Букер оказался не в силах забыть то желтое пятно света, летевшее навстречу по окутанному вечерними сумерками тротуару, точно по темно-зеленому туннелю, и в память об этом положил на крышку гроба одну-единственную желтую розу, а потом и еще одну, уже на могилу брата. На похороны из разных уголков страны съехались многочисленные родственники, и все они пытались как-то утешить Старбернов. Приехал и мистер Дрю, дед Букера с материнской стороны. Букер знал, что этот его дедушка из числа людей удачливых. Мистер Дрю с нескрываемой враждебностью относился к любому, кто был не столь богат, как он сам. Даже родная дочь называла его не «отец» и не «папа», а исключительно «мистер Дрю». Этот жестокий старик, сколотивший неплохой капиталец за счет безжалостной эксплуатации тех трущоб, хозяином которых являлся и за которые взимал с жильцов непомерную плату, все же помнил, что существуют правила приличия, и никогда открыто не выказывал своего презрения по отношению к семье Старбернов, изо всех сил сражавшейся с бедностью.
После похорон Адама жизнь у них в доме стала осторожно возвращаться к привычной рутине; из проигрывателя, стоявшего в дальнем углу, вновь доносились бодрящие мелодии Луи Армстронга, Эллы Фицджеральд, Сидни Бечета, Джелли Ролла, Кинга Оливера и Банка Джонсона. И субботние семейные советы с завтраками-пирами тоже возобновились, и Букер вместе с братьями и сестрами, Кэрол, Донованом, Элли, Фейвором и Гудменом[31]
, старались придумать ответы поинтересней.В общем, со временем семья как-то встрепенулась, точно персонажи из кукольного мультсериала «Улица Сезам», надеясь, что веселье, если как следует постараться, сможет и жизнь подсластить, и мертвых успокоить. Букеру их шутки казались натянутыми, а искусственно созданные и чересчур активно обсуждаемые проблемы – надуманными и даже оскорбительными. И во время похорон, и в течение нескольких последующих дней среди всей этой бессмысленной суеты и галдящих родственников единственное исключение, с точки зрения Букера, составляла его тетушка по имени Куин[32]
, которая, впрочем, и раньше время от времени к ним приезжала. Вообще-то у нее, разумеется, была и фамилия, но ее последней фамилии никто не помнил, поскольку она, как говорили, слишком часто выходила замуж. Среди ее мужей был один мексиканец, двое белых, четверо чернокожих, один азиат – вот только вспомнить, в какой последовательности они сменяли друг друга, никто не мог. Немолодая, грузная, с огненно-рыжими волосами, Куин страшно удивила опечаленных Старбернов тем, что ради похорон Адама приехала аж из самой Калифорнии. Только она сумела почувствовать ту смесь печали, горя и гнева, которой был охвачен ее племянник, и, оттащив Букера в сторонку, сказала:– Не отпускай его! Не позволяй ему уйти, пока он не будет готов. Вцепись в него зубами и когтями и постарайся во что бы то ни стало его удержать. Адам сам даст тебе знать, когда будет пора.

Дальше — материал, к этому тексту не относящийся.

(** Lines 53-55: the curvature of the spline over the grid [uu]. *)
Definition curvature_sample (t : tck) (uu : array1) (smoother : R)
    : exc array1 :=
  ('(dx, dy) <- splev uu t 1 ;;
   '(ddx, ddy) <- splev uu t 2 ;;
   Ok (curv_array dx dy ddx ddy smoother))%exc.

(** The curvature formula as the specification words it:
    [|x'.y'' - x''.y'| / (x'^2 + y'^2)^1.5 + smoother], with the real power
    function of the library for the exponent 1.5. *)
Definition curvature_formula (x' y' x'' y'' smoother : R) : R :=
  Rabs (x' * y'' - x'' * y') / Rpower (x' ^ 2 + y' ^ 2) (3 / 2) + smoother.

(** Lines 61-64: sample the cumulative integral with [npoints] values and map
    them back to parameters. *)
Definition resample (curv_int uu : array1) (npoints : Z) : exc array1 :=
  (m <- np_max curv_int ;;
   curv_int_sample <- linspace 0 m npoints ;;
   interp1d curv_int uu curv_int_sample)%exc.

(** Line 50: [np.linspace(u.min(), u.max(), 1000)]. *)
Definition fine_discrete_space (u : array1) : exc array1 :=
  (u_min <- np_min u ;;
   u_max <- np_max u ;;
   linspace u_min u_max 1000)%exc.

(** [curvature_based_bspline(original, npoints, k, s, smoother)]. *)
Definition curvature_based_bspline
    (original : ndarray) (npoints : Z) (k : Z) (s : R) (smoother : R)
    : exc ndarray :=
  ('(t, u) <- splprep original k s ;;
   uu <- fine_discrete_space u ;;
   curv <- curvature_sample t uu smoother ;;
   curv_int <- cumtrapz curv uu ;;
   u_new <- resample curv_int uu npoints ;;
   '(x, y) <- splev u_new t 0 ;;
   Ok (transpose [x; y]))%exc.

End Bspline.

(** The default arguments of [curvature_based_bspline] (both copies). *)
Definition default_npoints : Z := 200.
Definition default_k : Z := 3.
Definition default_s : R := 1 / 1000000.
Definition default_smoother : R := 10.

(** ** The operating system, the file system and the network *)

Definition bytes : Type := string.

(** Decoded text: the list of its Unicode code points. *)
Definition text : Type := list N.

Record response : Type := {
  status_code : Z;
  content : bytes
}.

(** What the programs ask of their environment.  [World] is everything
    outside the process (files, directories, the remote server). *)
Class OS : Type := {
  World : Type;
  is_file : World -> string -> bool;
  is_dir : World -> string -> bool;
  path_exists : World -> string -> bool;
  mkdir : World -> string -> exc World;
  makedirs : World -> string -> exc World;
  glob : World -> string -> list string;
  listdir : World -> string -> exc (list string);
  genfromtxt : World -> string -> exc ndarray;
  savetxt : World -> string -> ndarray -> string -> exc World;
  requests_get : World -> string -> exc response * World;
  decode : bytes -> exc text
}.

Section Effects.

Context {os : OS}.

(** The state a program run threads: the world and what was printed. *)
Record State : Type := {
  world : World;
  stdout : list string
}.

(** A computation that may change the state and may raise. *)
Definition M (A : Type) : Type := State -> exc A * State.

Definition ret {A : Type} (a : A) : M A := fun st => (Ok a, st).

Definition raise {A : Type} (e : exn) : M A := fun st => (Raise e, st).

Definition bind {A B : Type} (m : M A) (f : A -> M B) : M B :=
  fun st =>
    match m st with
    | (Ok a, st') => f a st'
    | (Raise e, st') => (Raise e, st')
    end.

(** A pure call that may raise. *)
Definition lift {A : Type} (r : exc A) : M A := fun st => (r, st).

(** A call that reads the world. *)
Definition ask {A : Type} (f : World -> exc A) : M A :=
  fun st => (f (world st), st).

(** A call that changes the world. *)
Definition modify (f : World -> exc World) : M unit :=
  fun st =>
    match f (world st) with
    | Ok w' => (Ok tt, {| world := w'; stdout := stdout st |})
    | Raise e => (Raise e, st)
    end.

Definition print (line : string) : M unit :=
  fun st => (Ok tt, {| world := world st; stdout := stdout st ++ [line] |}).

(** [isinstance(e, ValueError)]: [UnicodeDecodeError] is a subclass of
    [ValueError]; the other exceptions are not. *)
Definition is_ValueError (e : exn) : bool :=
  match e with
  | ValueError | UnicodeDecodeError => true
  | TypeError | OSError | HTTPError => false
  end.

(** [try: body  except ValueError: pass]. *)
Definition try_except_ValueError (body : M unit) : M unit :=
  fun st =>
    match body st with
    | (Raise e, st') => if is_ValueError e then (Ok tt, st') else (Raise e, st')
    | r => r
    end.

(** [for x in xs: body(x)]. *)
Fixpoint for_each {A : Type} (xs : list A) (body : A -> M unit) : M unit :=
  match xs with
  | [] => ret tt
  | x :: rest => bind (body x) (fun _ => for_each rest body)
  end.

(** What running a loop over [xs] means: the body is run on every item in
    turn, each on the state the previous one left, until the items are
    exhausted or the body raises. *)
Inductive runs_in_order {A : Type} (body : A -> M unit)
    : list A -> State -> exc unit * State -> Prop :=
| runs_done (st : State) : runs_in_order body [] st (Ok tt, st)
| runs_next (x : A) (xs : list A) (st st1 : State) (r : exc unit * State) :
    body x st = (Ok tt, st1) -> runs_in_order body xs st1 r ->
    runs_in_order body (x :: xs) st r
| runs_stop (x : A) (xs : list A) (st st1 : State) (e : exn) :
    body x st = (Raise e, st1) ->
    runs_in_order body (x :: xs) st (Raise e, st1).

End Effects.

Declare Scope io_scope.
Delimit Scope io_scope with io.
Notation "x <- m ;; k" := (bind m (fun x => k))
  (at level 61, m at next level, right associativity) : io_scope.
Notation "m ;; k" := (bind m (fun _ => k))
  (at level 61, right associativity) : io_scope.

(** ** Python strings and paths *)

(** The code points of a literal. *)
Definition str (s : string) : text :=
  map N_of_ascii (list_ascii_of_string s).

(** [s.endswith(suffix)]. *)
Definition endswith (s suffix : string) : bool :=
  let n := String.length s in
  let m := String.length suffix in
  ((m <=? n)%nat && String.eqb (substring (n - m) m s) suffix)%bool.

Fixpoint has_slash (s : string) : bool :=
  match s with
  | EmptyString => false
  | String c r => (Ascii.eqb c "/" || has_slash r)%bool
  end.

(** [s.split("/")[-1]]. *)
Fixpoint last_component (s : string) : string :=
  match s with
  | EmptyString => EmptyString
  | String c r =>
      if (Ascii.eqb c "/" || has_slash r)%bool then last_component r else s
  end.

(** [os.path.join(a, b)], and [a / b] of [pathlib] on paths that are
    written in normal form (no [.] component, no empty name): [pathlib]
    would otherwise rewrite the result, [Path(".") / "a"] being [a]. *)
Definition path_join (a b : string) : string :=
  if prefix "/" b then b
  else if (String.eqb a EmptyString || endswith a "/")%bool then (a ++ b)%string
  else (a ++ "/" ++ b)%string.

(** [sorted(names)]: strings in code-point order. *)
Fixpoint insert_sorted (s : string) (l : list string) : list string :=
  match l with
  | [] => [s]
  | t :: r => if String.ltb t s then t :: insert_sorted s r else s :: l
  end.

Fixpoint sorted (l : list string) : list string :=
  match l with
  | [] => []
  | s :: r => insert_sorted s (sorted r)
  end.

(** ** airfoildb/webscrap.py *)

(** [\s] of a [str] pattern: the code points Python calls whitespace. *)
Definition is_space (c : N) : bool :=
  ((9 <=? c) && (c <=? 13) || (28 <=? c) && (c <=? 32)
   || (c =? 133) || (c =? 160) || (c =? 5760)
   || (8192 <=? c) && (c <=? 8202)
   || (c =? 8232) || (c =? 8233) || (c =? 8239) || (c =? 8287)
   || (c =? 12288))%N%bool.

(** [[0-9]]. *)
Definition is_digit (c : N) : bool := ((48 <=? c) && (c <=? 57))%N%bool.

(** [[0-9\.]]. *)
Definition is_digit_dot (c : N) : bool := (is_digit c || (c =? 46)%N)%bool.

(** [[0-9\.\-]]. *)
Definition is_digit_dot_minus (c : N) : bool :=
  (is_digit c || (c =? 46)%N || (c =? 45)%N)%bool.

Fixpoint take_while (p : N -> bool) (l : text) : text :=
  match l with
  | [] => []
  | c :: r => if p c then c :: take_while p r else []
  end.

Fixpoint drop_while (p : N -> bool) (l : text) : text :=
  match l with
  | [] => []
  | c :: r => if p c then drop_while p r else l
  end.

Definition is_empty (l : text) : bool :=
  match l with [] => true | _ => false end.

(** [SEARCH_PATTERN.match(line)], the groups of the match:
    [^\s*([0-9\.]+)\s+([0-9\.\-]+)\s*$].  Blanks and the two character
    classes are disjoint, so the greedy scan never has to back up. *)
Definition SEARCH_PATTERN (line : text) : option (list text) :=
  let r0 := drop_while is_space line in
  let g1 := take_while is_digit_dot r0 in
  let r1 := drop_while is_digit_dot r0 in
  let s2 := take_while is_space r1 in
  let r2 := drop_while is_space r1 in
  let g2 := take_while is_digit_dot_minus r2 in
  let r3 := drop_while is_digit_dot_minus r2 in
  let r4 := drop_while is_space r3 in
  if (negb (is_empty g1) && negb (is_empty s2) && negb (is_empty g2)
      && is_empty r4)%bool
  then Some [g1; g2] else None.

(** What the regular expression denotes: a line
    [blanks* group1 blanks+ group2 blanks*]. *)
Definition matches_pattern (line g1 g2 : text) : Prop :=
  exists s1 s2 s3 : text,
    line = s1 ++ g1 ++ s2 ++ g2 ++ s3 /\
    forallb is_space s1 = true /\
    g1 <> [] /\ forallb is_digit_dot g1 = true /\
    s2 <> [] /\ forallb is_space s2 = true /\
    g2 <> [] /\ forallb is_digit_dot_minus g2 = true /\
    forallb is_space s3 = true.

(** A run of [p] followed by the end or by a character outside [p]. *)
Definition stops (p : N -> bool) (r : text) : Prop :=
  match r with
  | [] => True
  | c :: _ => p c = false
  end.

(** The line boundaries of [str.splitlines()]. *)
Definition is_linebreak (c : N) : bool :=
  ((10 <=? c) && (c <=? 13) || (28 <=? c) && (c <=? 30)
   || (c =? 133) || (c =? 8232) || (c =? 8233))%N%bool.

Fixpoint splitlines_from (s : text) (cur : text) (after_cr : bool) : list text :=
  match s with
  | [] => if is_empty cur then [] else [rev cur]
  | c :: r =>
      if (after_cr && (c =? 10)%N)%bool then splitlines_from r [] false
      else if is_linebreak c then rev cur :: splitlines_from r [] (c =? 13)%N
      else splitlines_from r (c :: cur) false
  end.

(** [s.splitlines()]. *)
Definition splitlines (s : text) : list text := splitlines_from s [] false.

(** The digits of a decimal literal, most significant first. *)
Fixpoint digits_value (acc : Z) (ds : text) : Z :=
  match ds with
  | [] => acc
  | d :: r => digits_value (acc * 10 + (Z.of_N d - 48))%Z r
  end.

Fixpoint pow10 (n : nat) : positive :=
  match n with
  | O => 1%positive
  | S k => (10 * pow10 k)%positive
  end.

(** [digits [. digits]] or [. digits], with a digit somewhere. *)
Definition parse_unsigned (t : text) : option Q :=
  let ip := take_while is_digit t in
  match drop_while is_digit t with
  | [] => if is_empty ip then None else Some (inject_Z (digits_value 0 ip))
  | c :: fp =>
      if ((c =? 46)%N && forallb is_digit fp
          && negb (is_empty ip && is_empty fp))%bool
      then Some (Qmake (digits_value 0 (ip ++ fp)) (pow10 (length fp)))
      else None
  end.

(** [float(t)] on a plain signed decimal literal; [ValueError] otherwise.
    (Exponents, [inf]/[nan] and digit separators cannot occur in a group of
    [SEARCH_PATTERN] and are left out; the value is the exact decimal, the
    rounding to [float32] is not modelled.) *)
Definition parse_float (t : text) : exc Q :=
  let r :=
    match t with
    | c :: u =>
        if (c =? 45)%N then option_map Qopp (parse_unsigned u)
        else if (c =? 43)%N then parse_unsigned u
        else parse_unsigned t
    | [] => parse_unsigned t
    end in
  match r with
  | Some q => Ok q
  | None => Raise ValueError
  end.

Куин сумела немного утешить Букера, придать ему сил и невольно подтвердила то несправедливое отношение к покойному остальных членов семьи, которое не давало Букеру покоя.
Из боязни нарушить хрупкое семейное равновесие и опасаясь кризиса, способного свести на нет возможность слушать духоподъемные пластинки, которые ставил его отец – они служили для истерзанной души Букера умиротворяющей целебной смазкой, – он решил попросить у отца разрешения брать уроки игры на трубе. Мистер Старберн легко на это согласился, но предупредил, что мальчик должен сам оплачивать половину гонорара, положенного учителю. Букер принялся изводить соседей просьбами дать ему любую работу по дому и, надо сказать, стал в итоге зарабатывать вполне достаточно, чтобы каждую субботу учиться играть на трубе. Это, кстати, дало ему возможность не участвовать в непременных субботних советах, благодаря чему несколько притупилось зарождавшееся в его душе нетерпимое отношение к младшим братьям и сестрам. «Как они могут притворяться, что все позади? – думал Букер. – Разве можно просто позабыть о таком и жить дальше? Ведь никто так и не знает, кто убил Адама и где он, этот убийца?»
Человек, который учил его играть на трубе, обычно уже с утра пораньше бывал слегка навеселе, однако это не мешало ему оставаться отличным музыкантом и умелым наставником.
– Так, – говорил он, – с легкими и пальцами у тебя полный порядок. Теперь нужно разрабатывать губы. Соединив эти три вещи воедино, ты постараешься о них позабыть, и только тогда сумеешь, наконец, выпустить музыку из своей души на волю.
И Букер с поразительным упорством к этому стремился.